Um der bedrohlichen Resistenzentwicklung entgegenzuwirken, sprechen sich die Autoren der für Ärzte wichtigen Leitlinie „unkomplizierte Harnwegsinfektionen“ seit 2017 für neue Behandlungsstrategien ohne Antibiotika aus. Bei häufig wiederkehrenden Blasenentzündungen werden dort auch Arzneipflanzen empfohlen.

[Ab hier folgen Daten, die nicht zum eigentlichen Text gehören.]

Lemma ascii_utf8 s : Forall (λ c, 0 <= c < 128) s → from_utf8 s = Some s.
Proof.
  intros Hs. assert (into_bytes s = s) as Hb.
  { unfold into_bytes. induction Hs as [|c s Hc _ IH]; [done|]. cbn [map concat]. rewrite IH. unfold utf8. by rewrite (proj2 (Z.ltb_lt _ _)) by lia. }
  rewrite <- Hb at 1. apply from_utf8_into_bytes. eapply List.Forall_impl; [|exact Hs]. intros c Hc. cbv beta in Hc. unfold is_char.
  rewrite (proj2 (Z.leb_le _ _)), (proj2 (Z.ltb_lt _ _)) by lia. done.
Qed.

(** ** What the combinators do *)

Definition stops (p : Z → bool) (s : chars) : Prop := match s with c :: _ => p c = false | [] => True end.
Lemma span_at p d r : Forall (λ c, p c = true) d → stops p r → span_while p (d ++ r) = (d, r).
Proof.
  induction 1 as [|c d Hc _ IH]; intros Hr.
  - destruct r as [|c r]; [done|]. cbn in *. by rewrite Hr.
  - cbn [app span_while]. by rewrite Hc, IH.
Qed.
Lemma span_split p s : ∃ d r, s = d ++ r ∧ Forall (λ c, p c = true) d ∧ stops p r.
Proof.
  induction s as [|c s (d & r & -> & Hd & Hr)]; [by exists [], []|]. destruct (p c) eqn:E.
  - exists (c :: d), r. by repeat constructor.
  - exists [], (c :: d ++ r). by repeat constructor.
Qed.

Class NomLaws {NP : NomParsers} : Prop := {
  digit0_law s : digit0 s = Some ((span_while is_digit s).2, (span_while is_digit s).1);
  digit1_law s : digit1 s = match span_while is_digit s with ([], _) => None | (d, r) => Some (r, d) end;
  space0_law s : space0 s = Some ((span_while is_space s).2, (span_while is_space s).1);
  space1_law s : space1 s = match span_while is_space s with ([], _) => None | (d, r) => Some (r, d) end;
  nom_char_law c s : nom_char c s = match s with x :: r => if x =? c then Some (r, x) else None | [] => None end;
  anychar_law s : anychar s = match s with x :: r => Some (r, x) | [] => None end;
  opt_law p s : opt p s = Some match p s with Some (r, x) => (r, Some x) | None => (s, None) end;
}.

(** ** The grammar of a duration *)

(** Digits that spell a number of 32 bits; spaces. *)
Definition num (ds : chars) (n : Z) : Prop := ds ≠ [] ∧ Forall (λ c, is_digit c = true) ds ∧ digits_val ds = n ∧ n <= U32_MAX.
Definition gap (s : chars) : Prop := Forall (λ c, is_space c = true) s.

(** A time of day, with or without a colon: hours, and minutes and seconds. *)
Inductive Clock : bool → chars → list Z → Prop :=
| clock_h ds h : num ds h → Clock false ds [h; 0; 0]
| clock_hm ds h g1 g2 ms m : num ds h → gap g1 → gap g2 → num ms m → Clock true (ds ++ g1 ++ 58 :: g2 ++ ms) [h; m; 0]
| clock_hms ds h g1 g2 ms m g3 g4 ss s : num ds h → gap g1 → gap g2 → num ms m → gap g3 → gap g4 → num ss s →
    Clock true (ds ++ g1 ++ 58 :: g2 ++ ms ++ g3 ++ 58 :: g4 ++ ss) [h; m; s].

(** Days and a time of day, a time of day with a colon, or the digits of HHMMSS. *)
Inductive TimeText : chars → list Z → Prop :=
| parts_day ds d g b c h m s : num ds d → gap g → g ≠ [] → Clock b c [h; m; s] → d * 24 + h <= U32_MAX → TimeText (ds ++ g ++ c) [d * 24 + h; m; s]
| parts_clock c p : Clock true c p → TimeText c p
| parts_compact ds n : num ds n → TimeText ds [n / 10000; (n / 100) mod 100; n mod 100].

(** A fraction counts with one digit more than the precision, in nanoseconds. *)
Inductive Fraction (fsp : Z) : chars → Z → Prop :=
| no_fraction : Fraction fsp [] 0
| some_fraction ds : ds ≠ [] → Forall (λ c, is_digit c = true) ds →
    Fraction fsp (46 :: ds) (let ds := take (Z.to_nat (fsp + 1)) ds in digits_val ds * 10 ^ (9 - zlen ds)).

Definition DurationText (fsp : Z) (t : chars) (neg : bool) (p : list Z) (n : Z) : Prop :=
  ∃ g0 c g f, t = (if neg then [45] else []) ++ g0 ++ c ++ g ++ f ∧ gap g0 ∧ gap g ∧ TimeText c p ∧ Fraction fsp f n.

(** ** The parser follows the grammar *)

Lemma radix_digits_val hi ds : Forall (λ c, is_digit c = true) ds → ∀ v, 0 <= v →
  let x := wval_acc 10 v (map (λ c, c - 48) ds) in
  v <= x ∧ radix_digits 10 hi v ds = if (x <=? hi) || bool_decide (ds = []) then Ok x else Err Other.
Proof.
  induction 1 as [|c ds Hc _ IH]; intros v Hv.
  { cbv zeta. split; [cbn; lia|]. rewrite bool_decide_eq_true_2, orb_true_r by done. done. }
  cbn [map wval_acc radix_digits].
  assert (48 <= c <= 57) as Hr by (unfold is_digit in Hc; repeat case_Z; cbn in Hc; lia).
  unfold radix_digit. rewrite (proj2 (Z.leb_le _ _)), (proj2 (Z.leb_le _ _)) by lia. cbn [andb]. rewrite (proj2 (Z.ltb_lt _ _)) by lia.
  destruct (IH (v * 10 + (c - 48)) ltac:(lia)) as [Hle ->]. cbv zeta. split; [lia|]. rewrite (bool_decide_eq_false_2 (c :: ds = [])) by done. rewrite orb_false_r.
  destruct (Z.leb_spec (v * 10 + (c - 48)) hi).
  - destruct (Z.leb_spec (wval_acc 10 (v * 10 + (c - 48)) (map (λ c, c - 48) ds)) hi); [done|].
    destruct ds; [cbn in *; lia|]. done.
  - by rewrite (proj2 (Z.leb_gt _ _)) by lia.
Qed.
Lemma from_str_radix_val hi ds : ds ≠ [] → Forall (λ c, is_digit c = true) ds →
  from_str_radix 10 hi ds = if digits_val ds <=? hi then Ok (digits_val ds) else Err Other.
Proof.
  intros Hne Hd. destruct (radix_digits_val hi ds Hd 0 ltac:(lia)) as [_ H]. rewrite (bool_decide_eq_false_2 (ds = [])), orb_false_r in H by done.
  unfold digits_val, wval. rewrite <- H. destruct ds as [|c ds]; [done|]. apply Forall_cons_iff in Hd as [Hc _]. unfold is_digit in Hc. unfold from_str_radix.
  destruct (Z.eqb_spec c 43) as [->|Hn]; [done|]. destruct c as [|p|p]; try done. do 6 (destruct p; try done).
Qed.

Section Grammar.
Context {TP : TenPow} {FS : Fsp} {NP : NomParsers} {NL : NomLaws} {DT : DateTimes}.

Lemma number_at ds n r : num ds n → stops is_digit r → number (ds ++ r) = Some (r, n).
Proof.
  intros (Hne & Hd & <- & Hn) Hr. unfold number. rewrite digit1_law, span_at by done. destruct ds as [|c ds]; [done|].
  cbn [mbind option_bind]. rewrite from_str_radix_val by done. by rewrite (proj2 (Z.leb_le _ _)).
Qed.
Lemma number_inv s r n : number s = Some (r, n) → ∃ ds, s = ds ++ r ∧ num ds n ∧ stops is_digit r.
Proof.
  destruct (span_split is_digit s) as (d & r' & -> & Hd & Hr). unfold number. rewrite digit1_law, span_at by done.
  destruct d as [|c d]; [done|]. cbn [mbind option_bind]. rewrite from_str_radix_val by done.
  destruct (Z.leb_spec (digits_val (c :: d)) U32_MAX); [|done]. intros [= <- <-]. by exists (c :: d).
Qed.
Lemma number_none r : stops is_digit r → number r = None.
Proof. intros Hr. unfold number. rewrite digit1_law. pose proof (span_at is_digit [] r ltac:(constructor) Hr) as H. cbn [app] in H. by rewrite H. Qed.

Lemma space0_at g r : gap g → stops is_space r → space0 (g ++ r) = Some (r, g).
Proof. intros Hg Hr. rewrite space0_law. by rewrite span_at. Qed.
Lemma space1_at g r : gap g → g ≠ [] → stops is_space r → space1 (g ++ r) = Some (r, g).
Proof. intros Hg Hn Hr. rewrite space1_law, span_at by done. by destruct g. Qed.

Lemma colon_at g1 g2 r : gap g1 → gap g2 → stops is_space r → colon (g1 ++ 58 :: g2 ++ r) = Some r.
Proof.
  intros H1 H2 Hr. unfold colon. rewrite space0_at by done. cbn [mbind option_bind]. rewrite nom_char_law, Z.eqb_refl. cbn [mbind option_bind].
  by rewrite space0_at.
Qed.
Lemma colon_inv s r : colon s = Some r → ∃ g1 g2, s = g1 ++ 58 :: g2 ++ r ∧ gap g1 ∧ gap g2 ∧ stops is_space r.
Proof.
  destruct (span_split is_space s) as (g1 & s1 & -> & H1 & Hs1). unfold colon. rewrite space0_at by done. cbn [mbind option_bind]. rewrite nom_char_law.
  destruct s1 as [|c s1]; [done|]. destruct (Z.eqb_spec c 58) as [->|]; [|done]. cbn [mbind option_bind].
  destruct (span_split is_space s1) as (g2 & s2 & -> & H2 & Hs2). rewrite space0_at by done. intros [= <-]. by exists g1, g2.
Qed.

(** The end of a time of day: spaces, and the fraction or nothing. *)
Definition ending (r : chars) : Prop := ∃ g f, r = g ++ f ∧ gap g ∧ (f = [] ∨ ∃ ds, f = 46 :: ds).
Lemma ending_stops r : ending r → stops is_digit r ∧ colon r = None.
Proof.
  intros (g & f & -> & Hg & Hf). assert (stops is_space f) as Hsp by by destruct Hf as [->|[ds ->] ]. split.
  - destruct Hg as [|c g Hc _]; [by destruct Hf as [->|[ds ->] ]|]. cbn. unfold is_space in Hc. unfold is_digit. by repeat case_Z; cbn in *; lia.
  - unfold colon. rewrite space0_at by done. cbn [mbind option_bind]. rewrite nom_char_law. by destruct Hf as [->|[ds ->] ].
Qed.

(** *** The time of day *)

Lemma delimited_inv s req r p : hhmmss_delimited s req = Some (r, p) →
  ∃ b c, s = c ++ r ∧ Clock b c p ∧ (req = true → b = true) ∧ stops is_digit r ∧ length p = 3%nat.
Proof.
  unfold hhmmss_delimited. destruct (number s) as [ [r1 h]|] eqn:E1; [|done]. apply number_inv in E1 as (ds & -> & Hh & Hr1).
  cbn [mbind option_bind delimited_loop]. destruct (colon r1) as [r2|] eqn:C1.
  2:{ destruct (_ && req) eqn:Er; [done|]. intros [= <- <-]. exists false, ds. split_and!; [done|by constructor| |done..]. by destruct req. }
  apply colon_inv in C1 as (g1 & g2 & -> & H1 & H2 & _). destruct (number r2) as [ [r3 m]|] eqn:E2; [|done].
  apply number_inv in E2 as (ms & -> & Hm & Hr3). cbn [mbind option_bind]. destruct (colon r3) as [r4|] eqn:C2.
  2:{ intros [= <- <-]. exists true, (ds ++ g1 ++ 58 :: g2 ++ ms). split_and!; [by rewrite <- !app_assoc; cbn [app]; rewrite <- !app_assoc|by constructor|done..]. }
  apply colon_inv in C2 as (g3 & g4 & -> & H3 & H4 & _). destruct (number r4) as [ [r5 sec]|] eqn:E3; [|done].
  apply number_inv in E3 as (ss & -> & Hs & Hr5). intros [= <- <-].
  exists true, (ds ++ g1 ++ 58 :: g2 ++ ms ++ g3 ++ 58 :: g4 ++ ss). split_and!; [|by constructor|done..].
  repeat (rewrite <- ?app_assoc; cbn [app]). done.
Qed.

„Akute Blasenentzündungen können mit pflanzlichen Senfölen wirkungsvoll und nebenwirkungsarm behandelt werden, daher empfehlen wir deren Einsatz bei unkomplizierten Blasenentzündungen als Mittel der Wahl“, so der Konsens eines interdisziplinären Expertentreffens deutscher und Schweizer Ärzte, Wissenschaftler und Apotheker Ende 2018 in Frankfurt am Main.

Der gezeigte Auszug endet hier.